#### Task instructions
From the entries below, count the lines holding the word "string" and give nothing but the number.

Material to process Block Start

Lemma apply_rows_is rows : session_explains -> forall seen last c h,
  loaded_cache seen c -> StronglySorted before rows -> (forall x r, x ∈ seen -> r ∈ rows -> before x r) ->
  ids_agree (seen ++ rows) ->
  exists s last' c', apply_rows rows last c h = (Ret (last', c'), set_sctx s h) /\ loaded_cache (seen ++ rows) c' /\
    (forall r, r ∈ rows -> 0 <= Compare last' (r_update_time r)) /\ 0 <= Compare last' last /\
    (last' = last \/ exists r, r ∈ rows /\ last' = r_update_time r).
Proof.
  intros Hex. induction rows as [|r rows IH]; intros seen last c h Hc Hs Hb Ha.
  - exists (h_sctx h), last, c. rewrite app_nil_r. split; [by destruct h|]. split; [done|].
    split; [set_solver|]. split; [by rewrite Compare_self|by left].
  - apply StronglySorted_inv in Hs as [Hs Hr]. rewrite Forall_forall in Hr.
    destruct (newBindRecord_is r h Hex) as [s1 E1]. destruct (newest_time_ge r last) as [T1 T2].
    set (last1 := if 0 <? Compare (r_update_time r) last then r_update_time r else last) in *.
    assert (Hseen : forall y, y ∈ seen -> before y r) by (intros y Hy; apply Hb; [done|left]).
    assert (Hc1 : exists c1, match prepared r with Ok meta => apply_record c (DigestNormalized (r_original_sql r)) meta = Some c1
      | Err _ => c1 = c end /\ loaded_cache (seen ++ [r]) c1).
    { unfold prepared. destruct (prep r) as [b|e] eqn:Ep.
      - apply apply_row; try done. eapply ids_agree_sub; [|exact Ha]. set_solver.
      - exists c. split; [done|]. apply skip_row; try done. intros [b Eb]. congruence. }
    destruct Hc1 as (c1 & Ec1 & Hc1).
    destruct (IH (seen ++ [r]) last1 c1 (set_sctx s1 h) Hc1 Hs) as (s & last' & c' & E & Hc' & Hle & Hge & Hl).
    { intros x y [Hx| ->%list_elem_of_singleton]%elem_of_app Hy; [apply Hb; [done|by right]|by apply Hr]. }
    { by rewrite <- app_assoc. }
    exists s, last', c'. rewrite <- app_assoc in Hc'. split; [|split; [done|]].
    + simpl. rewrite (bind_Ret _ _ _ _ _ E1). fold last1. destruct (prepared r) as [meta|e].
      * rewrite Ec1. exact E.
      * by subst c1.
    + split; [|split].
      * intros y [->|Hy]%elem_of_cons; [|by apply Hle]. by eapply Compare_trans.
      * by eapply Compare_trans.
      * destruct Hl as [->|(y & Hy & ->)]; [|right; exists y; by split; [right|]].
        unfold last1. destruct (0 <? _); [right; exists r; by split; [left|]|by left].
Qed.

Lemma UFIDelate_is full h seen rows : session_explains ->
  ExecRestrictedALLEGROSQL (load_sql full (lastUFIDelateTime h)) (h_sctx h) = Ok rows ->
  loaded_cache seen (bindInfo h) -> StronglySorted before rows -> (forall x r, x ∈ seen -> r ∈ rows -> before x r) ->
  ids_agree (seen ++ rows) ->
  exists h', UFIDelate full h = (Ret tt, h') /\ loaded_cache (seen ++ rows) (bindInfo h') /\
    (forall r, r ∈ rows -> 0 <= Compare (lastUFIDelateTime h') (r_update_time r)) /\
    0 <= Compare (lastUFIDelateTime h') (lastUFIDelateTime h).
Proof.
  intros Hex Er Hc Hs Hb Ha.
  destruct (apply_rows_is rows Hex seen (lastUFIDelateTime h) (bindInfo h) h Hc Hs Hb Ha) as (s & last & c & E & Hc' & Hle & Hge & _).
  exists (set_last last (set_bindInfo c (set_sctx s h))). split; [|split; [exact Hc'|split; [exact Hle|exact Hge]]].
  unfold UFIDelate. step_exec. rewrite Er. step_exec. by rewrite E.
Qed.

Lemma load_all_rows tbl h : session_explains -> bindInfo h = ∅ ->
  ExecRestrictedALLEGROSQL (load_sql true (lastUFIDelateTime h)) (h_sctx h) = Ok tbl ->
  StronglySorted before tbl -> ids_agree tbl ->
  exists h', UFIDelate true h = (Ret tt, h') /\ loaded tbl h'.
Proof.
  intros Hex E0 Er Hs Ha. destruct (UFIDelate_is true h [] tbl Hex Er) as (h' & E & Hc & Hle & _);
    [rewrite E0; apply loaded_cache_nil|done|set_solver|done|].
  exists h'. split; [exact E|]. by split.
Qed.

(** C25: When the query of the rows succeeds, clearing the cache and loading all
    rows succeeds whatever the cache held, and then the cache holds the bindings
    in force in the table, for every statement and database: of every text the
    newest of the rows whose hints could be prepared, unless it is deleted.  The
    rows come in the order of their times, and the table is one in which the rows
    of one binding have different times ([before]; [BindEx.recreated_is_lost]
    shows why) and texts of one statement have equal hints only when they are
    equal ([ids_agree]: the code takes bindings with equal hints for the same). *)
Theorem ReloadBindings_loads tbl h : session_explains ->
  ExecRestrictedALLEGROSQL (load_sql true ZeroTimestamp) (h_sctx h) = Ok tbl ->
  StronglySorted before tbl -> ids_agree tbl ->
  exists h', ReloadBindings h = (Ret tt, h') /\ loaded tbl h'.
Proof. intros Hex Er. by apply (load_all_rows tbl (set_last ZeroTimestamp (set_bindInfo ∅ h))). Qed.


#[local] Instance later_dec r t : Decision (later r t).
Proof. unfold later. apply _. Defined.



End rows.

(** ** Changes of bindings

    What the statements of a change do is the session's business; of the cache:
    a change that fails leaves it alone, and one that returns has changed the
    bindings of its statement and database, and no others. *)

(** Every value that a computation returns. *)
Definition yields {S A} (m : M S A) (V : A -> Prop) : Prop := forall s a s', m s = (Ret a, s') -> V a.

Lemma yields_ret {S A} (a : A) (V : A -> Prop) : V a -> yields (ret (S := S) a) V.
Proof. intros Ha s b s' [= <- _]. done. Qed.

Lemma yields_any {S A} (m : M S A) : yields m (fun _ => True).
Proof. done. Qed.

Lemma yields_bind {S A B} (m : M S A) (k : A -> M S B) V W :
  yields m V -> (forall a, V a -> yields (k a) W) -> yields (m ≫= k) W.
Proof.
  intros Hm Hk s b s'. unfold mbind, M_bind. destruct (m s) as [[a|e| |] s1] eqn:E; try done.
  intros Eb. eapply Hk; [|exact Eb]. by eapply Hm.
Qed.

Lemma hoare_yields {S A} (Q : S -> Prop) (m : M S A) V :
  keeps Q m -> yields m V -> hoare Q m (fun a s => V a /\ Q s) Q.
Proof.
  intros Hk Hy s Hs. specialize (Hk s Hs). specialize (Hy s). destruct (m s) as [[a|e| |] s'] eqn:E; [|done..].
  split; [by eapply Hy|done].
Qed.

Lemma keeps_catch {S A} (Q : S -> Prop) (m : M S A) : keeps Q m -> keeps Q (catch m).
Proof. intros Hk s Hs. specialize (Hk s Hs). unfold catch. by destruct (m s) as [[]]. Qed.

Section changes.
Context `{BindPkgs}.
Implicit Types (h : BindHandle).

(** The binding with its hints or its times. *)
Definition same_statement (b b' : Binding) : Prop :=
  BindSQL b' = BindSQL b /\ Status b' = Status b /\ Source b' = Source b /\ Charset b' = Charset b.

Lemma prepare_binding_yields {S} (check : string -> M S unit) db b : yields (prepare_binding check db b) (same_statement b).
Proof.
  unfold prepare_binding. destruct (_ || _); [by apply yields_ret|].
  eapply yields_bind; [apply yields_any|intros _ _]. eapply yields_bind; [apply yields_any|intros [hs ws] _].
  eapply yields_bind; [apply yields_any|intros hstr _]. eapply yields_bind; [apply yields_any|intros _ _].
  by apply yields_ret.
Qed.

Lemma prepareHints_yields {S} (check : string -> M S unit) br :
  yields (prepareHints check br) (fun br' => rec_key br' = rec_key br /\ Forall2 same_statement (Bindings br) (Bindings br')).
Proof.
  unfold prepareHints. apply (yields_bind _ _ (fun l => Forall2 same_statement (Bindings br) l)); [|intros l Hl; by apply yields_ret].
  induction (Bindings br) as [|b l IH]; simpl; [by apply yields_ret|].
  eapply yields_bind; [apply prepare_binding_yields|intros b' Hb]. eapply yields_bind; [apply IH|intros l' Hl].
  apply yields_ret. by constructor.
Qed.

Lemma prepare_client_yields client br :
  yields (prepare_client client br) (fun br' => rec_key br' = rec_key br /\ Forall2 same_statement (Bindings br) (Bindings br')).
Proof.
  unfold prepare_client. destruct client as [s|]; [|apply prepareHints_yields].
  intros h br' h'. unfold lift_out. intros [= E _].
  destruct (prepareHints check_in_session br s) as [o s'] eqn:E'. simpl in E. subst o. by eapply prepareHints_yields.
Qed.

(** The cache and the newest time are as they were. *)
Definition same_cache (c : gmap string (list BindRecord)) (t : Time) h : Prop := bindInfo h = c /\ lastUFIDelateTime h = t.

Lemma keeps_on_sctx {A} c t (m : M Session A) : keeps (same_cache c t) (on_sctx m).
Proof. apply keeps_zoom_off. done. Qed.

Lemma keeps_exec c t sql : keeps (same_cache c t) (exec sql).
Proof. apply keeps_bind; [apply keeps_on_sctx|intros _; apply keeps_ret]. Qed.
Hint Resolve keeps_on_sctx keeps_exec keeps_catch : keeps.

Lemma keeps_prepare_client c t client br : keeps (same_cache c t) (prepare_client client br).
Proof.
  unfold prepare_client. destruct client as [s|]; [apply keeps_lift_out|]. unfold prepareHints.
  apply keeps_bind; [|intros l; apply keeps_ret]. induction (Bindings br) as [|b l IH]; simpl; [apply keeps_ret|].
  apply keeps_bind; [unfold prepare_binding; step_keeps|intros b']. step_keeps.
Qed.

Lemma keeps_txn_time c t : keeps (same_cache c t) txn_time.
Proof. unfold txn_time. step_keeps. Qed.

Material to process Block End

#### Response to this exercise
3